Australia urges calm over bird flu
November 2, 2005
BRISBANE, Australia (AP) – Vietnam and Cambodia appealed Monday for help from their neighbors to combat bird flu as disaster coordinators from Pacific rim nations met to explore ways to stop the deadly disease from skipping across the region’s borders.
Australian Foreign Minister Alexander Downer urged calm, telling a news conference, “there is no need to panic at this stage and we shouldn’t overstate the risk.”
Vietnam and Cambodia appealed for financial and technical aid from the 21-member Asia-Pacific Economic Cooperation forum, saying they simply don’t have the resources to fight the disease alone.
Vietnam has been hardest hit by bird flu, which has killed more than 40 people in the communist country and prompted authorities to destroy tens of millions of poultry.

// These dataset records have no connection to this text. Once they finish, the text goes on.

Lemma load_case_books warmup profile index s s' r :
  load_case config worker_id min_large_swap_wei base_gas_price_wei relays warmup profile index s = Done (s', r) ->
  let scenario := runtime_load_scenario index profile in
  exists e, fine e /\ booked scenario (effect_of (warmup <=? index) e) (ls_report s) (ls_report s').
Proof.
  intros E scenario. set (record := warmup <=? index).
  assert (exists gos stops, effects record scenario
    (load_case config worker_id min_large_swap_wei base_gas_price_wei relays warmup profile index) gos stops /\
    Forall fine (gos ++ stops)%list) as (gos & stops & Ef & F).
  { eexists _, _. split.
    - unfold load_case, decode_case, fast_case, preflight_case, quote_case, time_total. cbv zeta.
      fold scenario. fold record. stage_effects.
    - apply (bool_decide_eq_true_1 _). vm_compute. reflexivity. }
  destruct (Ef _ _ _ E) as (e & I & Bk). exists e. split; [|done].
  rewrite Forall_forall in F. apply F. apply elem_of_app. destruct r; tauto.
Qed.
End Books.

(** ** The books *)

Definition all_scenarios : list RuntimeLoadScenario :=
  [Valid; MalformedCalldata; UnknownSelector; SmallNotional; ToxicGas; LongPath; ClusterBurst].
Definition sum_of (scenarios : gmap string RuntimeLoadCaseStats) : RuntimeLoadCaseStats :=
  foldr merge_case_stats no_cases ((fun scenario => stats_of scenarios (scenario_as_str scenario)) <$> all_scenarios).

(** [cases] of each scenario were counted, the totals are their sum, and each
    stage was timed once for every case that entered it. *)
Definition books_ok (cases : RuntimeLoadScenario -> Z) (stats : RuntimeLoadCaseStats)
    (scenarios : gmap string RuntimeLoadCaseStats) (samples : RuntimeLoadSamples) : Prop :=
  (forall scenario, let c := stats_of scenarios (scenario_as_str scenario) in
     balanced c /\ processed c = cases scenario) /\
  stats = sum_of scenarios /\ lens samples = entered stats.

Lemma books_none : books_ok (fun _ => 0) no_cases ∅ no_samples.
Proof. split_and!; [|done|done]. intros scenario. split; [apply balanced_none|done]. Qed.
Lemma books_ext cases cases' stats scenarios samples :
  (forall scenario, cases scenario = cases' scenario) ->
  books_ok cases stats scenarios samples -> books_ok cases' stats scenarios samples.
Proof. intros C (B & S & L). split_and!; [|done|done]. intros scenario. rewrite <- C. apply B. Qed.
Lemma entered_merge a b : entered (merge_case_stats a b) = zip_with Z.add (entered a) (entered b).
Proof. done. Qed.

Lemma sum_of_one scenarios scenarios' scenario one :
  (forall key, stats_of scenarios' key = merge_case_stats (stats_of scenarios key)
     (if String.eqb key (scenario_as_str scenario) then one else no_cases)) ->
  sum_of scenarios' = merge_case_stats (sum_of scenarios) one.
Proof.
  intros K. unfold sum_of, all_scenarios. cbn [fmap list_fmap foldr]. rewrite !K.
  destruct scenario; cbn [scenario_as_str]; cbn [String.eqb Ascii.eqb Bool.eqb];
    rewrite ?merge_none_r; stats_lia.
Qed.
Lemma books_case cases scenario e r r' :
  books_ok cases (wr_stats r) (wr_scenarios r) (wr_samples r) -> fine e -> booked scenario e r r' ->
  books_ok (fun s => cases s + if decide (s = scenario) then 1 else 0)
    (wr_stats r') (wr_scenarios r') (wr_samples r').
Proof.
  intros (B & S & L) (F1 & F2 & F3) (S' & L' & K'). split_and!.
  - intros s. cbv zeta. rewrite K'. destruct (B s) as [B1 B2].
    destruct (String.eqb_spec (scenario_as_str s) (scenario_as_str scenario)) as [D|D].
    + rewrite decide_True by (by destruct s, scenario). split; [by apply balanced_merge|]. cbn. lia.
    + rewrite decide_False by (by intros ->). rewrite merge_none_r. split; [done|]. lia.
  - rewrite S', S. symmetry. by apply (sum_of_one _ _ scenario).
  - by rewrite L', S', L, F3, entered_merge.
Qed.
(* ===== verification/Probes.v ===== *)
(** * The network benchmark ([benchmark.rs])

    The endpoints probed one call after the other, the figures of a probe, the
    scores blended from them and the ranking. The network is a parameter: how long
    the [i]-th call of a probe took and whether it failed. *)
From S2P Require Import Prelude F64 Text Config Rpc Routes ConfigEnv LoadTest.
#[local] Open Scope string_scope.
#[local] Open Scope Z_scope.

(** ** Probes *)

Definition Duration : Type := Z.
Record ProbeMetrics := {
  latencies : list Duration;
  errors : list string;
  timeout_count : nat }.
#[export] Instance ProbeMetrics_eta : RecordEta ProbeMetrics :=
  fields Build_ProbeMetrics <&> latencies <&> errors <&> timeout_count.
Definition ProbeMetrics_default : ProbeMetrics := Build_ProbeMetrics [] [] 0.
Definition single_error (message : string) : ProbeMetrics :=
  {| latencies := []; errors := [message]; timeout_count := 0 |}.

Definition is_timeout_error (error : string) : bool :=
  let lower := to_lower error in contains lower "timeout" || contains lower "timed out".
(** What one call adds: its latency, or its error. *)
Definition call_outcome (metrics : ProbeMetrics) (answer : Duration * option string) : ProbeMetrics :=
  match answer.2 with
  | None => metrics <[ latencies ::= (latencies metrics ++ [answer.1])%list ]>
  | Some err =>
      let metrics := if is_timeout_error err then metrics <[ timeout_count ::= S (timeout_count metrics) ]>
                     else metrics in
      metrics <[ errors ::= (errors metrics ++ [err])%list ]>
  end.
(** [f i] is the answer to the [i]-th call, which starts at [first]. *)
Definition measure_async (samples : nat) (f : nat -> Duration * option string) (first : nat) : ProbeMetrics :=
  foldl call_outcome ProbeMetrics_default (f <$> seq first samples).
Fixpoint measure_rounds_from (rounds samples : nat) (f : nat -> Duration * option string) (first : nat)
    (combined : ProbeMetrics) : ProbeMetrics :=
  match rounds with
  | O => combined
  | S rounds =>
      let round := measure_async samples f first in
      measure_rounds_from rounds samples f (first + samples)%nat
        {| latencies := (latencies combined ++ latencies round)%list;
           errors := (errors combined ++ errors round)%list;
           timeout_count := (timeout_count combined + timeout_count round)%nat |}
  end.
Definition measure_rounds (rounds samples : nat) (f : nat -> Duration * option string) : ProbeMetrics :=
  measure_rounds_from rounds samples f 0 ProbeMetrics_default.
(** The leftmost match at or after offset [pos]. *)
Fixpoint search (r : regex) (pos : nat) (s : gostring) : option caps :=
  match match_at r pos s with
  | Some c => Some c
  | None =>
      match s with
      | [] => None
      | _ :: s' => search r (S pos) s'
      end
  end.

(** [regexp.MatchString] *)
Definition MatchString (r : regex) (s : gostring) : bool :=
  match search r 0 s with Some _ => true | None => false end.

Definition whole (c : caps) : nat * nat :=
  match c with
  | Some be :: _ => be
  | _ => (0, 0)
  end.

(** The loop of [regexp.allMatches] with no limit on the number of matches:
    the search resumes at the end of the previous match, one character
    further after an empty match, and an empty match that touches the
    previous match is dropped.  Every round moves forward in the text, so
    a fuel above the length of the text is never used up
    ([allMatches_fuel]). *)
Fixpoint allMatches (fuel : nat) (r : regex) (pos : nat) (s : gostring)
         (prevMatchEnd : option nat) : list caps :=
  match fuel with
  | O => []
  | S fuel' =>
      match search r pos s with
      | None => []
      | Some c =>
          let (b, e) := whole c in
          if e =? pos then
            let accepted :=
              match prevMatchEnd with
              | Some p => negb (b =? p)
              | None => true
              end in
            let rest :=
              match s with
              | [] => []
              | _ :: s' => allMatches fuel' r (S pos) s' (Some e)
              end in
            if accepted then c :: rest else rest
          else c :: allMatches fuel' r e (skipn (e - pos) s) (Some e)
      end
  end.
(** * orange-widget-base: the attribute/control binding engine of
      [orangewidget/gui.py] and the report section builder of
      [orangewidget/report/report.py]

    The development embeds the parts of the two Python modules that carry
    state-machine behaviour: the report section builder ([Report]), the
    [deferred] decorator and [auto_commit] ([Commit]), the [Disabler] call-back
    ([Disable]) and the control binding built by [connectControl]
    ([Binding]).  Objects live in explicit stores, Python exceptions are an
    outcome that keeps the store, and every re-entrant call chain is run by an
    interpreter indexed by a call-depth budget.

    It goes on with the text helpers of report.py ([Text]: [clip_string],
    [clipped_list], [plural], [plural_w], [render_items], over a model of
    [str.format]) and with the smaller classes of gui.py: the check box that
    shows a state of its own while disabled, the line edit that calls back
    when the focus leaves, [DelayedNotification], the commit rule of
    [SpinBoxMixin], [ControlGetter] ([Getter]), the call fronts and
    call-backs of combo boxes, radio buttons and labelled sliders
    ([Selectors]), the attributes [now] and [deferred] of a decorated
    commit ([DeferredAttrs]), the disabler that [checkBox] attaches
    ([CheckBoxDisabler]) and the item that [comboBox] selects first
    ([ComboBox]). *)

From stdpp Require Import gmap strings list fin_maps pretty.
From Stdlib Require Import ZArith Ascii String.

Local Open Scope string_scope.
Local Open Scope Z_scope.
Local Open Scope list_scope.

(** ** Python exceptions and outcomes *)

Inductive Exn :=
| RuntimeError (msg : string)
| ValueError (msg : string)
| AttributeError (msg : string)
| IndexError
| TypeError
| RecursionError
| UserError (tag : nat).

(** A call either returns or raises; the store survives in both cases since
    every mutation made before a [raise] stays visible. *)
Inductive Outcome (S : Type) :=
| Normal (s : S)
| Raised (e : Exn) (s : S).
Arguments Normal {S} s.
Arguments Raised {S} e s.

Definition state_of {S} (o : Outcome S) : S :=
  match o with Normal s => s | Raised _ s => s end.

Definition returns {S} (o : Outcome S) : bool :=
  match o with Normal _ => true | Raised _ _ => false end.

Definition bind {S} (o : Outcome S) (k : S -> Outcome S) : Outcome S :=
  match o with Normal s => k s | Raised e s => Raised e s end.

(** [try: body finally: fin] where [fin] cannot raise. *)
Definition try_finally {S} (body : Outcome S) (fin : S -> S) : Outcome S :=
  match body with
  | Normal s => Normal (fin s)
  | Raised e s => Raised e (fin s)
  end.

Notation "'do' x <- c1 ; c2" := (bind c1 (fun x => c2))
  (at level 10, x name, c1 at level 100, c2 at level 200).

(** The two characters that Rocq string literals cannot hold directly. *)
Definition dq : string := String (ascii_of_nat 34) EmptyString.
Definition nl : string := String (ascii_of_nat 10) EmptyString.
(** The successive matches of a [g] expression. [skip] counts the
    characters still covered by the last match: the next attempt starts
    where that match ended (one further when it was empty). *)
Fixpoint match_all_from (r : regex) (skip : nat) (s : string)
    : list string :=
  match skip with
  | S k =>
      match s with
      | String _ s' => match_all_from r k s'
      | EmptyString => []
      end
  | O =>
      match match_here r s with
      | Some m =>
          m :: match s with
               | String _ s' => match_all_from r (pred (String.length m)) s'
               | EmptyString => []
               end
      | None =>
          match s with
          | String _ s' => match_all_from r 0 s'
          | EmptyString => []
          end
      end
  end.

(** [s.match(r)] for [r] with the [g] flag: all matches, [None] ([null])
    when there is none. *)
Definition match_global (r : regex) (s : string) : option (list string) :=
  match match_all_from r 0 s with
  | [] => None
  | ms => Some ms
  end.

(** [s] without its prefix [pat], when it starts with it. *)
Fixpoint strip_prefix (pat s : string) : option string :=
  match pat with
  | EmptyString => Some s
  | String a pat' =>
      match s with
      | String c s' => if Ascii.eqb a c then strip_prefix pat' s' else None
      | EmptyString => None
      end
  end.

At least 62 people have died of the deadly H5N1 strain of bird flu in Southeast Asia since 2003.
Vice Minister of Agriculture Bui Ba Bong said Vietnam needs $50 million and help building up its stockpile of bird flu drugs. “Vietnam wants to use this meeting as an opportunity to ask member countries for cooperation and support,” he said.
Vietnam has enough antiviral drugs to treat 60,000 people, but Bong said the country needs far more. Officials said last week they want enough to treat 30 percent of the 8.2 million population.
Impoverished Cambodia, which has logged four human deaths, also needs help from the World Health Organization, the Food and Agricultural Organization and richer countries “in terms of financial resources and technical assistance,” said Prak Thaveak Amida, deputy director general of Cambodia’s ministry of agriculture.
“We cannot work on our own. We need to have international collaboration,” he said.
Meanwhile, Japanese officials planned Monday to slaughter 82,000 more chickens after signs of bird flu were detected at a farm northeast of Tokyo, and authorities in Thailand said a 50-year-old woman was diagnosed with the disease. The woman _ the 20th case of infection in Thailand _ was in stable condition in a Bangkok hospital.
Disaster and pandemic coordinators from APEC countries, along with health, animal and quarantine officials, met behind closed doors to formulate a plan on the best ways to deal with the threat posed by bird flu and other emerging diseases.
Doug Steadman, of the Canadian Food Inspection Agency, said experts were exchanging their experiences of dealing with outbreaks.
Canada dealt with SARS in 2003 and had a bird flu outbreak in 2004, although it was not the deadly H5N1 strain of the disease.
“We were far from perfect with the way we dealt with that,” Steadman said. “We were effective in the end, but we learned a lot and we’re bringing that experience to this conference.”
Canadian officials said Monday that about 30 ducks had tested positive for an H5 strain of bird flu, but further tests were needed to determine if it was the deadly H5N1 strain.
Steadman stressed that nations need to test their preparedness now.
“You don’t learn to dance on the day of the party,” he said. “So we have to practice all of our plans and make sure that we are able to implement them effectively.”
The two-day meeting in the eastern Australian city of Brisbane will also discuss how to maintain essential services such as power and water and when it might be appropriate to seal off national borders.
The meeting comes ahead of the APEC summit that is expected to bring top officials together in Busan, South Korea, in mid-November. Fighting bird flu and trying to prevent a flu pandemic will be high on the agenda.
The region got a taste of the devastation from an infectious disease when SARS emerged in Asia two years ago and spread rapidly across the world via air travel, killing nearly 800 people and causing millions of dollars in economic losses.
Later that same year, the H5N1 bird flu virus began ravaging poultry stocks across the region and jumping from birds to people. Health experts worry the virus could mutate and spark a human flu pandemic that kills millions and cripples economies.
Steadman said delegates in Brisbane were coming to the conclusion that everyone is at risk unless countries can work together to address potential threats.
“We’re recognizing that no single economy can deal effectively with one of these emergencies by themselves,” he said.
APEC members include Australia, Brunei, Canada, Chile, Taipei, China, Hong Kong, Indonesia, Japan, South Korea, Malaysia, Mexico, New Zealand, Papua New Guinea, Peru, Philippines, Russia, Singapore, Thailand, the United States and Vietnam.